Grâce à ces combinaisons artificielles de papiers, à ce système de mise hors budget et hors la Banque d’Empire des sous-engagemens du Trésor, on arrive à publier chaque semaine un bilan de la Reichsbank, d’allure très correcte, où l’on maintient le niveau de l’encaisse métallique en vidant les poches des voyageurs de l’or qu’elles se trouvent contenir. On en arrive même à imprimer fièrement à Berlin, en réponse au ministre des Finances anglais, qui avait fait valoir le rôle de l’argent dans la guerre : « Si la victoire doit appartenir à celui qui aura le dernier milliard à dépenser, les Allemands ont le droit d’être optimistes. »

On a toutefois peine à le croire, si l’on consulte ce critérium infaillible de la situation des belligérans : la valeur de leur papier chez les neutres que le cours du change nous révèle.

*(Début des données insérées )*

(* ===== verification/BugManager.v ===== *)
(** * The media bug manager

    [src/media/bug_manager.cc], [include/osw/media/bug_manager.h] and
    [src/media/purpose.cc]: the registry of media bugs, its admission rules, and
    the life of the callback contexts FreeSWITCH holds as [user_data].

    An attach takes the channel's lifecycle lock, validates under [mu_], calls
    FreeSWITCH, then registers under [mu_].  It is three steps here, so that
    other channels, and FreeSWITCH itself, move in between.  The allocations,
    frees and FreeSWITCH calls that concern a context form a trace, and
    [trace_step] is the discipline the trace must obey: no context is freed
    twice or while FreeSWITCH still holds it.  Error texts are not modelled; a
    context is named by the id of its bug. *)

From S2P Require Import Prelude SilenceDriver.

(** ** Purposes *)

Inductive Purpose :=
  | kUnspecified | kTtsPlayback | kSttTranscribe | kVoicebotDuplexRead | kVoicebotDuplexWrite
  | kAmdDetect | kRecordingRelay | kVadBargeIn | kTest.

#[export] Instance Purpose_eq_dec : EqDecision Purpose.
Proof. solve_decision. Defined.

Definition StageRank (p : Purpose) : Z :=
  match p with
  | kVadBargeIn => 1
  | kSttTranscribe | kVoicebotDuplexRead | kAmdDetect => 2
  | kTtsPlayback | kVoicebotDuplexWrite => 3
  | kRecordingRelay | kTest | kUnspecified => 4
  end.

(** The name FreeSWITCH shows for a bug, and the errors of [Attach] use. *)
Definition PurposeName (p : Purpose) : string :=
  match p with
  | kUnspecified => "unspecified"
  | kTtsPlayback => "tts_playback"
  | kSttTranscribe => "stt_transcribe"
  | kVoicebotDuplexRead => "voicebot_duplex_read"
  | kVoicebotDuplexWrite => "voicebot_duplex_write"
  | kAmdDetect => "amd_detect"
  | kRecordingRelay => "recording_relay"
  | kVadBargeIn => "vad_barge_in"
  | kTest => "test"
  end.

Definition kSmbfFirst : Z := Z.shiftl 1 26.
Definition kSmbfWriteReplace : Z := Z.shiftl 1 2.
Definition has_flag (flags f : Z) : bool := negb (Z.land flags f =? 0).

(** ** The registry *)

Record BugConfig := mkBugConfig { cfg_purpose : Purpose; cfg_fs_flags : Z }.

(** [user_cb] is the callback [SetBugCallback] wired into the context. *)
Record BugRecord := mkBugRecord {
  rec_purpose : Purpose;
  rec_channel_uuid : string;
  rec_fs_flags : Z;
  rec_user_cb : option Z }.

Record MediaBugManager := mkMediaBugManager {
  next_id_ : Z;
  by_id_ : gmap Z BugRecord;
  by_channel_ : gmap string (list Z);
  silence_ : option SilenceDriverRegistry }.

Definition channel_ids (m : MediaBugManager) (uuid : string) : list Z :=
  default [] (by_channel_ m !! uuid).

(** [for (id : cit->second) if (by_id_.find(id) != end) ...]. *)
Definition channel_records (m : MediaBugManager) (uuid : string) : list BugRecord :=
  omap (fun id => by_id_ m !! id) (channel_ids m uuid).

Tandis que le billet français n’a cessé d’être accepté partout au pair, le billet allemand a subi, à New-York, comme à Berne ou à Rotterdam, 8, 10, et jusqu’à 13 pour 100 de perte de sa valeur nominale. S’il est déjà déprécié à ce point, lorsque les troupes allemandes campent encore en France et en Pologne, que vaudra-t-il lorsque les troupes alliées camperont aux bords du Rhin et de l’Oder ? Non que l’Allemagne soit pauvre ; bien au contraire, elle est extrêmement riche, mais non pas en cette sorte de capitaux qui seuls comptent pour la guerre, parce qu’ils sont un peu à l’abri de ses coups. Les banques de Berlin et de Francfort se sont vainement efforcées de vendre leurs créances anglaises à Rotterdam, puis à New-York, avec qui elles traitent par câble via Copenhague ; les banquiers américains et hollandais, après examen, ont refusé de prendre ce risque.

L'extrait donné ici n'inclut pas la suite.